- **Instructions to follow**:
Copy out exactly the lines from the start of the data to the line containing "do! r := lcall (kadm5_get_principal princ". Include both.

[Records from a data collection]
########################################
Definition get_principal_1 (api_version : Z) (princ : principal_arg) (mask : Z) (rqstp : svc_req) : stub kadm5_reply :=
  do! handle := begin_stub api_version rqstp in
  do! _ := prime_arg princ in
  do! self := cmp_gss_krb5_name (rq_clntcred rqstp) princ in
  do! ok := (if self then sret (Ok true) else permitted rqstp ACL_INQUIRE princ) in
  if ok then
    if sh_api_version handle =? KADM5_API_VERSION_1 then call handle (kadm5_get_principal_v1 princ)
    else call handle (kadm5_get_principal princ mask)
  else sret (Err KADM5_AUTH_GET).

Definition get_princs_1 (api_version : Z) (exp : option (list octet)) (rqstp : svc_req) : stub kadm5_reply :=
  do! handle := begin_stub api_version rqstp in
  do! ok := permitted rqstp ACL_LIST None in
  if ok then call handle (kadm5_get_principals exp) else sret (Err KADM5_AUTH_LIST).

(** The check of the minimum life that both wrappers of misc.c make.  The entry and the
    policy are read for the server. *)
Definition min_life_reached (rqstp : svc_req) (princ : principal_arg) : stub unit :=
  do! now := sret (lift (rq_now rqstp)) in
  do! r := lcall (kadm5_get_principal princ KADM5_PRINCIPAL_NORMAL_MASK) in
  match r with
  | PrincipalIs e =>
      if has_bit (ke_aux_attributes e) KADM5_POLICY then
        do! r := lcall (kadm5_get_policy (ke_policy e)) in
        match r with
        | PolicyIs pol =>
            if negb (bool_decide (is_int 32 (now - ke_last_pwd_change e))) then sret Undefined
            else if (now - ke_last_pwd_change e <? kp_pw_min_life pol) && negb (has_bit (ke_attributes e) KRB5_KDB_REQUIRES_PWCHANGE)
            then sret (Err KADM5_PASS_TOOSOON) else sret (Ok tt)
        | _ => sret Undefined
        end
      else sret (Ok tt)
  | _ => sret Undefined
  end.

Definition chpass_principal_wrapper (handle : server_handle) (princ : principal_arg) (passwd : option (list octet)) (rqstp : svc_req) : stub kadm5_reply :=
  do! _ := min_life_reached rqstp princ in
  call handle (kadm5_chpass_principal princ passwd).

Definition randkey_principal_wrapper (handle : server_handle) (princ : principal_arg) (rqstp : svc_req) : stub kadm5_reply :=
  do! _ := min_life_reached rqstp princ in
  call handle (kadm5_randkey_principal princ).

Definition chpass_principal_1 (api_version : Z) (princ : principal_arg) (passwd : option (list octet)) (rqstp : svc_req) : stub kadm5_reply :=
  do! handle := begin_stub api_version rqstp in
  do! _ := prime_arg princ in
  do! self := cmp_gss_krb5_name (rq_clntcred rqstp) princ in
  if self then chpass_principal_wrapper handle princ passwd rqstp
  else
    do! ok := permitted rqstp ACL_CHANGEPW princ in
    if ok then call handle (kadm5_chpass_principal princ passwd) else sret (Err KADM5_AUTH_CHANGEPW).

(** For the caller itself keepold and the types of keys are not passed on. *)
Definition chpass_principal3_1 (api_version : Z) (princ : principal_arg) (keepold : bool) (ks : list krb5_key_salt_tuple) (passwd : option (list octet))
    (rqstp : svc_req) : stub kadm5_reply :=
  do! handle := begin_stub api_version rqstp in
  do! _ := prime_arg princ in
  do! self := cmp_gss_krb5_name (rq_clntcred rqstp) princ in
  if self then chpass_principal_wrapper handle princ passwd rqstp
  else
    do! ok := permitted rqstp ACL_CHANGEPW princ in
    if ok then call handle (kadm5_chpass_principal_3 princ keepold ks passwd) else sret (Err KADM5_AUTH_CHANGEPW).

Definition setv4key_principal_1 (api_version : Z) (princ : principal_arg) (key : option krb5_keyblock) (rqstp : svc_req) : stub kadm5_reply :=
  do! handle := begin_stub api_version rqstp in
  do! _ := prime_arg princ in
  do! ok := permitted rqstp ACL_SETKEY princ in
  if ok then call handle (kadm5_setv4key_principal princ key) else sret (Err KADM5_AUTH_SETKEY).

Definition setkey_principal_1 (api_version : Z) (princ : principal_arg) (keys : list krb5_keyblock) (rqstp : svc_req) : stub kadm5_reply :=
  do! handle := begin_stub api_version rqstp in
  do! _ := prime_arg princ in
  do! ok := permitted rqstp ACL_SETKEY princ in
  if ok then call handle (kadm5_setkey_principal princ keys) else sret (Err KADM5_AUTH_SETKEY).

Definition setkey_principal3_1 (api_version : Z) (princ : principal_arg) (keepold : bool) (ks : list krb5_key_salt_tuple) (keys : list krb5_keyblock)
    (rqstp : svc_req) : stub kadm5_reply :=
  do! handle := begin_stub api_version rqstp in
  do! _ := prime_arg princ in
  do! ok := permitted rqstp ACL_SETKEY princ in
  if ok then call handle (kadm5_setkey_principal_3 princ keepold ks keys) else sret (Err KADM5_AUTH_SETKEY).

(** To a client of version 1 only the first key is returned. *)
Definition chrand_reply (handle : server_handle) (r : kadm5_reply) : kadm5_reply :=
  match r with KeysAre keys => if sh_api_version handle =? KADM5_API_VERSION_1 then KeysAre (take 1 keys) else r | _ => r end.

Definition chrand_principal_1 (api_version : Z) (princ : principal_arg) (rqstp : svc_req) : stub kadm5_reply :=
  do! handle := begin_stub api_version rqstp in
  do! _ := prime_arg princ in
  do! self := cmp_gss_krb5_name (rq_clntcred rqstp) princ in
  do! r := (if self then randkey_principal_wrapper handle princ rqstp
            else
              do! ok := permitted rqstp ACL_CHANGEPW princ in
              if ok then call handle (kadm5_randkey_principal princ) else sret (Err KADM5_AUTH_CHANGEPW)) in
  sret (Ok (chrand_reply handle r)).

Definition chrand_principal3_1 (api_version : Z) (princ : principal_arg) (keepold : bool) (ks : list krb5_key_salt_tuple) (rqstp : svc_req) : stub kadm5_reply :=
  do! handle := begin_stub api_version rqstp in
  do! _ := prime_arg princ in
  do! self := cmp_gss_krb5_name (rq_clntcred rqstp) princ in
  do! r := (if self then randkey_principal_wrapper handle princ rqstp
            else
              do! ok := permitted rqstp ACL_CHANGEPW princ in
              if ok then call handle (kadm5_randkey_principal_3 princ keepold ks) else sret (Err KADM5_AUTH_CHANGEPW)) in
  sret (Ok (chrand_reply handle r)).

(** ** Stubs for policies *)

Definition create_policy_1 (api_version : Z) (rec : kadm5_policy_ent) (mask : Z) (rqstp : svc_req) : stub kadm5_reply :=
  do! handle := begin_stub api_version rqstp in
  do! ok := permitted rqstp ACL_ADD None in
  if ok then call handle (kadm5_create_policy rec mask) else sret (Err KADM5_AUTH_ADD).

Definition delete_policy_1 (api_version : Z) (name : option (list octet)) (rqstp : svc_req) : stub kadm5_reply :=
  do! handle := begin_stub api_version rqstp in
  do! ok := permitted rqstp ACL_DELETE None in
  if ok then call handle (kadm5_delete_policy name) else sret (Err KADM5_AUTH_DELETE).

Definition modify_policy_1 (api_version : Z) (rec : kadm5_policy_ent) (mask : Z) (rqstp : svc_req) : stub kadm5_reply :=
  do! handle := begin_stub api_version rqstp in
  do! ok := permitted rqstp ACL_MODIFY None in
  if ok then call handle (kadm5_modify_policy rec mask) else sret (Err KADM5_AUTH_MODIFY).

(** Whether the policy is that of the caller, whose entry is read for the server.  strcmp of
    a NULL pointer is undefined. *)
Definition own_policy (handle : server_handle) (name : option (list octet)) : stub unit :=
  do! r := lcall (kadm5_get_principal (sh_current_caller handle) KADM5_PRINCIPAL_NORMAL_MASK) in
  match r with
  | PrincipalIs e =>
      if has_bit (ke_aux_attributes e) KADM5_POLICY then
        match ke_policy e, name with
        | Some p, Some n => if bool_decide (p = n) then sret (Ok tt) else sret (Err KADM5_AUTH_GET)
        | _, _ => sret Undefined
        end
      else sret (Err KADM5_AUTH_GET)
  | _ => sret Undefined
  end.

Definition get_policy_1 (api_version : Z) (name : option (list octet)) (rqstp : svc_req) : stub kadm5_reply :=
  do! handle := begin_stub api_version rqstp in
  do! ok := permitted rqstp ACL_INQUIRE None in
  do! _ := (if ok then sret (Ok tt) else own_policy handle name) in
  if sh_api_version handle =? KADM5_API_VERSION_1 then call handle (kadm5_get_policy_v1 name)
  else call handle (kadm5_get_policy name).

Definition get_pols_1 (api_version : Z) (exp : option (list octet)) (rqstp : svc_req) : stub kadm5_reply :=
  do! handle := begin_stub api_version rqstp in
  do! ok := permitted rqstp ACL_LIST None in
  if ok then call handle (kadm5_get_policies exp) else sret (Err KADM5_AUTH_LIST).

Definition get_privs_1 (api_version : Z) (rqstp : svc_req) : stub kadm5_reply :=
  do! handle := begin_stub api_version rqstp in
  call handle kadm5_get_privs.

(** Both the check of the handle and the names are done, whatever the first gives; an error
    of the names is the one that is returned. *)
Definition init_1 (api_version : Z) (rqstp : svc_req) : stub kadm5_reply :=
  do! handle := new_server_handle api_version rqstp in
  do! _ := sret (setup_gss_names rqstp) in
  do! _ := sret (check_handle handle) in
  sret (Ok Done).

(** ** The dispatcher *)

(** The procedures with their arguments as svc_getargs decodes them *)
Inductive kadm_request : Type :=
| NULLPROC
| CREATE_PRINCIPAL (api_version : Z) (rec : kadm5_principal_ent) (mask : Z) (passwd : option (list octet))
| DELETE_PRINCIPAL (api_version : Z) (princ : principal_arg)
| MODIFY_PRINCIPAL (api_version : Z) (rec : kadm5_principal_ent) (mask : Z)
| RENAME_PRINCIPAL (api_version : Z) (src dest : principal_arg)
| GET_PRINCIPAL (api_version : Z) (princ : principal_arg) (mask : Z)
| GET_PRINCS (api_version : Z) (exp : option (list octet))
| CHPASS_PRINCIPAL (api_version : Z) (princ : principal_arg) (passwd : option (list octet))
| SETV4KEY_PRINCIPAL (api_version : Z) (princ : principal_arg) (key : option krb5_keyblock)
| SETKEY_PRINCIPAL (api_version : Z) (princ : principal_arg) (keys : list krb5_keyblock)
| CHRAND_PRINCIPAL (api_version : Z) (princ : principal_arg)
| CREATE_POLICY (api_version : Z) (rec : kadm5_policy_ent) (mask : Z)
| DELETE_POLICY (api_version : Z) (name : option (list octet))
| MODIFY_POLICY (api_version : Z) (rec : kadm5_policy_ent) (mask : Z)
| GET_POLICY (api_version : Z) (name : option (list octet))
| GET_POLS (api_version : Z) (exp : option (list octet))
| GET_PRIVS (api_version : Z)
| INIT (api_version : Z)
| CREATE_PRINCIPAL3 (api_version : Z) (rec : kadm5_principal_ent) (mask : Z) (ks : list krb5_key_salt_tuple) (passwd : option (list octet))
| CHPASS_PRINCIPAL3 (api_version : Z) (princ : principal_arg) (keepold : bool) (ks : list krb5_key_salt_tuple) (passwd : option (list octet))
| CHRAND_PRINCIPAL3 (api_version : Z) (princ : principal_arg) (keepold : bool) (ks : list krb5_key_salt_tuple)
| SETKEY_PRINCIPAL3 (api_version : Z) (princ : principal_arg) (keepold : bool) (ks : list krb5_key_salt_tuple) (keys : list krb5_keyblock).

(** What is sent: the reply of a stub, or [None] where the transport answers by itself *)
Definition kadm_1 (req : kadm_request) (rqstp : svc_req) (sv : server) : option (outcome kadm5_ret kadm5_reply) * server :=
  let local (s : stub kadm5_reply) := let '(r, sv) := s sv in (Some r, sv) in
  if negb (rq_gssapi rqstp) then (None, sv)
  else
    match req with
    | NULLPROC => (None, sv)
    | CREATE_PRINCIPAL v rec mask passwd => local (create_principal_1 v rec mask passwd rqstp)
    | DELETE_PRINCIPAL v princ => local (delete_principal_1 v princ rqstp)
    | MODIFY_PRINCIPAL v rec mask => local (modify_principal_1 v rec mask rqstp)
    | RENAME_PRINCIPAL v src dest => local (rename_principal_1 v src dest rqstp)
    | GET_PRINCIPAL v princ mask => local (get_principal_1 v princ mask rqstp)
    | GET_PRINCS v exp => local (get_princs_1 v exp rqstp)
    | CHPASS_PRINCIPAL v princ passwd => local (chpass_principal_1 v princ passwd rqstp)
    | SETV4KEY_PRINCIPAL v princ key => local (setv4key_principal_1 v princ key rqstp)
    | SETKEY_PRINCIPAL v princ keys => local (setkey_principal_1 v princ keys rqstp)
    | CHRAND_PRINCIPAL v princ => local (chrand_principal_1 v princ rqstp)
    | CREATE_POLICY v rec mask => local (create_policy_1 v rec mask rqstp)
    | DELETE_POLICY v name => local (delete_policy_1 v name rqstp)
    | MODIFY_POLICY v rec mask => local (modify_policy_1 v rec mask rqstp)
    | GET_POLICY v name => local (get_policy_1 v name rqstp)
    | GET_POLS v exp => local (get_pols_1 v exp rqstp)
    | GET_PRIVS v => local (get_privs_1 v rqstp)
    | INIT v => local (init_1 v rqstp)
    | CREATE_PRINCIPAL3 v rec mask ks passwd => local (create_principal3_1 v rec mask ks passwd rqstp)
    | CHPASS_PRINCIPAL3 v princ keepold ks passwd => local (chpass_principal3_1 v princ keepold ks passwd rqstp)
    | CHRAND_PRINCIPAL3 v princ keepold ks => local (chrand_principal3_1 v princ keepold ks rqstp)
    | SETKEY_PRINCIPAL3 v princ keepold ks keys => local (setkey_principal3_1 v princ keepold ks keys rqstp)
    end.

End stubs.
########################################
- **Exercise result**:
Definition get_principal_1 (api_version : Z) (princ : principal_arg) (mask : Z) (rqstp : svc_req) : stub kadm5_reply :=
  do! handle := begin_stub api_version rqstp in
  do! _ := prime_arg princ in
  do! self := cmp_gss_krb5_name (rq_clntcred rqstp) princ in
  do! ok := (if self then sret (Ok true) else permitted rqstp ACL_INQUIRE princ) in
  if ok then
    if sh_api_version handle =? KADM5_API_VERSION_1 then call handle (kadm5_get_principal_v1 princ)
    else call handle (kadm5_get_principal princ mask)
  else sret (Err KADM5_AUTH_GET).

Definition get_princs_1 (api_version : Z) (exp : option (list octet)) (rqstp : svc_req) : stub kadm5_reply :=
  do! handle := begin_stub api_version rqstp in
  do! ok := permitted rqstp ACL_LIST None in
  if ok then call handle (kadm5_get_principals exp) else sret (Err KADM5_AUTH_LIST).

(** The check of the minimum life that both wrappers of misc.c make.  The entry and the
    policy are read for the server. *)
Definition min_life_reached (rqstp : svc_req) (princ : principal_arg) : stub unit :=
  do! now := sret (lift (rq_now rqstp)) in
  do! r := lcall (kadm5_get_principal princ KADM5_PRINCIPAL_NORMAL_MASK) in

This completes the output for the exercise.